### Exercise aim
Below are some records; each one is to be set down again exactly.

(Dataset content)

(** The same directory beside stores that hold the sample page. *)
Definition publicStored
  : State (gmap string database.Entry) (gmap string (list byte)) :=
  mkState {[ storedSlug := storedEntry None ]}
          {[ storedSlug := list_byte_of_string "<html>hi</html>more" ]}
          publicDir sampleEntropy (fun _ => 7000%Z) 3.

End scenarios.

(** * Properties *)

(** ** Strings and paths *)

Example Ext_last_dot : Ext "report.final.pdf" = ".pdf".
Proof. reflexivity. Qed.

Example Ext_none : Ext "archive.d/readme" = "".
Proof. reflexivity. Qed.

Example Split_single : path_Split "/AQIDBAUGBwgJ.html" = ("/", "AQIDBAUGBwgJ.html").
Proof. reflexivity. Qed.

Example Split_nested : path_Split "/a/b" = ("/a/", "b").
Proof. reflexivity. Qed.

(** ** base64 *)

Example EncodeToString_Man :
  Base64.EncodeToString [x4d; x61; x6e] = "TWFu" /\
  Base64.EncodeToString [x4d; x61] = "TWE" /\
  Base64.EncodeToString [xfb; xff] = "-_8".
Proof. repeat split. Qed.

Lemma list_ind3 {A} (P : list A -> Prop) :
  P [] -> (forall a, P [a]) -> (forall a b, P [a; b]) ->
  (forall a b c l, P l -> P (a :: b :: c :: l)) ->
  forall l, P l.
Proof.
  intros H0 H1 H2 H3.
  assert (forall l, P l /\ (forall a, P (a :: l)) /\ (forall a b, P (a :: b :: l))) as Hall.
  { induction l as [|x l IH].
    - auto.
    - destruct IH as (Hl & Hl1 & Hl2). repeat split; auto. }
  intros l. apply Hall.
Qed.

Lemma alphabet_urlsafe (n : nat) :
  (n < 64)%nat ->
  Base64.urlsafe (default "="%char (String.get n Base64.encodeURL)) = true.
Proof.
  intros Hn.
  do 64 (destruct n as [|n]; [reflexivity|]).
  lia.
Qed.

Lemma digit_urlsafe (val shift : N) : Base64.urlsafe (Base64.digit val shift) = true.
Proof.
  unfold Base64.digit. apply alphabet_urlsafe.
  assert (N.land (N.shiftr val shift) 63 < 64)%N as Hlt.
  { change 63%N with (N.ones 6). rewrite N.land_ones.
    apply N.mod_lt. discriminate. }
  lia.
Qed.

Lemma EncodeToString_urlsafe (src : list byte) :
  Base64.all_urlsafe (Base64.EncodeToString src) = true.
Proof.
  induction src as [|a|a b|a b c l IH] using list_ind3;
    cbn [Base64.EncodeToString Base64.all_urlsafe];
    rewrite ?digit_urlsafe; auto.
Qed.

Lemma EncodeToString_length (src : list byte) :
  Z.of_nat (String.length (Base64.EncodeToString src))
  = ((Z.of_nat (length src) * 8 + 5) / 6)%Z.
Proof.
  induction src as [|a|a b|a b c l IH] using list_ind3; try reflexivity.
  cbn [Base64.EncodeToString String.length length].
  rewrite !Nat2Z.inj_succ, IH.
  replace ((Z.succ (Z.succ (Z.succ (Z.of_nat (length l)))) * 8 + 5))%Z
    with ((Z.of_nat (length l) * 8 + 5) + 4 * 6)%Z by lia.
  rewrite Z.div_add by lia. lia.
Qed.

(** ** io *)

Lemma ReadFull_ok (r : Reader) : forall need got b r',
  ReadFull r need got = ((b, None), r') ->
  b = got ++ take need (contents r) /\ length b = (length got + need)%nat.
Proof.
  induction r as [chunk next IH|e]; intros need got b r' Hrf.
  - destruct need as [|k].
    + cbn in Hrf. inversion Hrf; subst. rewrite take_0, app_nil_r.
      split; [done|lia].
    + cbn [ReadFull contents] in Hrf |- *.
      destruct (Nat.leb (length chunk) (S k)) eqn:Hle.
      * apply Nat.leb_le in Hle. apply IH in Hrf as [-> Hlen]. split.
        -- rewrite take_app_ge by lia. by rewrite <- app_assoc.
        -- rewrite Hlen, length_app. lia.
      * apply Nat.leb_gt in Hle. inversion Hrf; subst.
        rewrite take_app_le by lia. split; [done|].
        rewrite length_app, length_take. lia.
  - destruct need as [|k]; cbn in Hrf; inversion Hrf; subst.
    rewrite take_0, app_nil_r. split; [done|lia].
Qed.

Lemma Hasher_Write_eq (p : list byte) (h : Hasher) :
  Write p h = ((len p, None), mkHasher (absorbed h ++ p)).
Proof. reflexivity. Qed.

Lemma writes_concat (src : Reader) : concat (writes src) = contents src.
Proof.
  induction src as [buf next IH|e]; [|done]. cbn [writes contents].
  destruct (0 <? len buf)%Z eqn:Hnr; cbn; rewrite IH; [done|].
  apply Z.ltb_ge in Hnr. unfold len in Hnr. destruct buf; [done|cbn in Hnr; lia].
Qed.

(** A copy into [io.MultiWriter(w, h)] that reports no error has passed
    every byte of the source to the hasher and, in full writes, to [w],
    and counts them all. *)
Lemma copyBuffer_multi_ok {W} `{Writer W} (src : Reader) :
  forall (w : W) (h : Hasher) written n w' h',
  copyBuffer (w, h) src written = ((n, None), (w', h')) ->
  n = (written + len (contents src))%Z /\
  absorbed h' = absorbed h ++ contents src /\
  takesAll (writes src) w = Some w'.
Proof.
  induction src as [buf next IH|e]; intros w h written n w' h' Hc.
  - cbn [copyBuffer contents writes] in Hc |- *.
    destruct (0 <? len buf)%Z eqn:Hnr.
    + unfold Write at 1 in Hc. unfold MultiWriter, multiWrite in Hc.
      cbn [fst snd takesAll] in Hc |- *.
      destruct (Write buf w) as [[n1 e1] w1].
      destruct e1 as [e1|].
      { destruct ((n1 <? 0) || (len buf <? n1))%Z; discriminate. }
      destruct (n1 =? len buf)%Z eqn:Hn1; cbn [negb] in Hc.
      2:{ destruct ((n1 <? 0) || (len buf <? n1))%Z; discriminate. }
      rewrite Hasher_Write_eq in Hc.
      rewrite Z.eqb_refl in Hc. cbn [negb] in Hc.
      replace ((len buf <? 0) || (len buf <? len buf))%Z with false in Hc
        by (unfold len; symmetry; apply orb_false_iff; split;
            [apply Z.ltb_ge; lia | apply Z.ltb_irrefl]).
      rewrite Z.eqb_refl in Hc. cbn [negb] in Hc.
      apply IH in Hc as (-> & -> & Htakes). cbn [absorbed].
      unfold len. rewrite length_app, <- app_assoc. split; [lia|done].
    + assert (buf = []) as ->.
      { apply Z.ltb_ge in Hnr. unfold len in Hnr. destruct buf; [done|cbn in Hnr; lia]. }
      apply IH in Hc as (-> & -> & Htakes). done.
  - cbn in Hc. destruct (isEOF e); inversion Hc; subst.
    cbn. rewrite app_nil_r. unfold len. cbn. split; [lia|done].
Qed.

(End Dataset content)

### Task output
(** The same directory beside stores that hold the sample page. *)
Definition publicStored
  : State (gmap string database.Entry) (gmap string (list byte)) :=
  mkState {[ storedSlug := storedEntry None ]}
          {[ storedSlug := list_byte_of_string "<html>hi</html>more" ]}
          publicDir sampleEntropy (fun _ => 7000%Z) 3.

End scenarios.

(** * Properties *)

(** ** Strings and paths *)

Example Ext_last_dot : Ext "report.final.pdf" = ".pdf".
Proof. reflexivity. Qed.

Example Ext_none : Ext "archive.d/readme" = "".
Proof. reflexivity. Qed.

Example Split_single : path_Split "/AQIDBAUGBwgJ.html" = ("/", "AQIDBAUGBwgJ.html").
Proof. reflexivity. Qed.

Example Split_nested : path_Split "/a/b" = ("/a/", "b").
Proof. reflexivity. Qed.

(** ** base64 *)

Example EncodeToString_Man :
  Base64.EncodeToString [x4d; x61; x6e] = "TWFu" /\
  Base64.EncodeToString [x4d; x61] = "TWE" /\
  Base64.EncodeToString [xfb; xff] = "-_8".
Proof. repeat split. Qed.

Lemma list_ind3 {A} (P : list A -> Prop) :
  P [] -> (forall a, P [a]) -> (forall a b, P [a; b]) ->
  (forall a b c l, P l -> P (a :: b :: c :: l)) ->
  forall l, P l.
Proof.
  intros H0 H1 H2 H3.
  assert (forall l, P l /\ (forall a, P (a :: l)) /\ (forall a b, P (a :: b :: l))) as Hall.
  { induction l as [|x l IH].
    - auto.
    - destruct IH as (Hl & Hl1 & Hl2). repeat split; auto. }
  intros l. apply Hall.
Qed.

Lemma alphabet_urlsafe (n : nat) :
  (n < 64)%nat ->
  Base64.urlsafe (default "="%char (String.get n Base64.encodeURL)) = true.
Proof.
  intros Hn.
  do 64 (destruct n as [|n]; [reflexivity|]).
  lia.
Qed.

Lemma digit_urlsafe (val shift : N) : Base64.urlsafe (Base64.digit val shift) = true.
Proof.
  unfold Base64.digit. apply alphabet_urlsafe.
  assert (N.land (N.shiftr val shift) 63 < 64)%N as Hlt.
  { change 63%N with (N.ones 6). rewrite N.land_ones.
    apply N.mod_lt. discriminate. }
  lia.
Qed.

Lemma EncodeToString_urlsafe (src : list byte) :
  Base64.all_urlsafe (Base64.EncodeToString src) = true.
Proof.
  induction src as [|a|a b|a b c l IH] using list_ind3;
    cbn [Base64.EncodeToString Base64.all_urlsafe];
    rewrite ?digit_urlsafe; auto.
Qed.

Lemma EncodeToString_length (src : list byte) :
  Z.of_nat (String.length (Base64.EncodeToString src))
  = ((Z.of_nat (length src) * 8 + 5) / 6)%Z.
Proof.
  induction src as [|a|a b|a b c l IH] using list_ind3; try reflexivity.
  cbn [Base64.EncodeToString String.length length].
  rewrite !Nat2Z.inj_succ, IH.
  replace ((Z.succ (Z.succ (Z.succ (Z.of_nat (length l)))) * 8 + 5))%Z
    with ((Z.of_nat (length l) * 8 + 5) + 4 * 6)%Z by lia.
  rewrite Z.div_add by lia. lia.
Qed.

(** ** io *)

Lemma ReadFull_ok (r : Reader) : forall need got b r',
  ReadFull r need got = ((b, None), r') ->
  b = got ++ take need (contents r) /\ length b = (length got + need)%nat.
Proof.
  induction r as [chunk next IH|e]; intros need got b r' Hrf.
  - destruct need as [|k].
    + cbn in Hrf. inversion Hrf; subst. rewrite take_0, app_nil_r.
      split; [done|lia].
    + cbn [ReadFull contents] in Hrf |- *.
      destruct (Nat.leb (length chunk) (S k)) eqn:Hle.
      * apply Nat.leb_le in Hle. apply IH in Hrf as [-> Hlen]. split.
        -- rewrite take_app_ge by lia. by rewrite <- app_assoc.
        -- rewrite Hlen, length_app. lia.
      * apply Nat.leb_gt in Hle. inversion Hrf; subst.
        rewrite take_app_le by lia. split; [done|].
        rewrite length_app, length_take. lia.
  - destruct need as [|k]; cbn in Hrf; inversion Hrf; subst.
    rewrite take_0, app_nil_r. split; [done|lia].
Qed.

Lemma Hasher_Write_eq (p : list byte) (h : Hasher) :
  Write p h = ((len p, None), mkHasher (absorbed h ++ p)).
Proof. reflexivity. Qed.

Lemma writes_concat (src : Reader) : concat (writes src) = contents src.
Proof.
  induction src as [buf next IH|e]; [|done]. cbn [writes contents].
  destruct (0 <? len buf)%Z eqn:Hnr; cbn; rewrite IH; [done|].
  apply Z.ltb_ge in Hnr. unfold len in Hnr. destruct buf; [done|cbn in Hnr; lia].
Qed.

(** A copy into [io.MultiWriter(w, h)] that reports no error has passed
    every byte of the source to the hasher and, in full writes, to [w],
    and counts them all. *)
Lemma copyBuffer_multi_ok {W} `{Writer W} (src : Reader) :
  forall (w : W) (h : Hasher) written n w' h',
  copyBuffer (w, h) src written = ((n, None), (w', h')) ->
  n = (written + len (contents src))%Z /\
  absorbed h' = absorbed h ++ contents src /\
  takesAll (writes src) w = Some w'.
Proof.
  induction src as [buf next IH|e]; intros w h written n w' h' Hc.
  - cbn [copyBuffer contents writes] in Hc |- *.
    destruct (0 <? len buf)%Z eqn:Hnr.
    + unfold Write at 1 in Hc. unfold MultiWriter, multiWrite in Hc.
      cbn [fst snd takesAll] in Hc |- *.
      destruct (Write buf w) as [[n1 e1] w1].
      destruct e1 as [e1|].
      { destruct ((n1 <? 0) || (len buf <? n1))%Z; discriminate. }
      destruct (n1 =? len buf)%Z eqn:Hn1; cbn [negb] in Hc.
      2:{ destruct ((n1 <? 0) || (len buf <? n1))%Z; discriminate. }
      rewrite Hasher_Write_eq in Hc.
      rewrite Z.eqb_refl in Hc. cbn [negb] in Hc.
      replace ((len buf <? 0) || (len buf <? len buf))%Z with false in Hc
        by (unfold len; symmetry; apply orb_false_iff; split;
            [apply Z.ltb_ge; lia | apply Z.ltb_irrefl]).
      rewrite Z.eqb_refl in Hc. cbn [negb] in Hc.
      apply IH in Hc as (-> & -> & Htakes). cbn [absorbed].
      unfold len. rewrite length_app, <- app_assoc. split; [lia|done].
    + assert (buf = []) as ->.
      { apply Z.ltb_ge in Hnr. unfold len in Hnr. destruct buf; [done|cbn in Hnr; lia]. }
      apply IH in Hc as (-> & -> & Htakes). done.
  - cbn in Hc. destruct (isEOF e); inversion Hc; subst.
    cbn. rewrite app_nil_r. unfold len. cbn. split; [lia|done].
Qed.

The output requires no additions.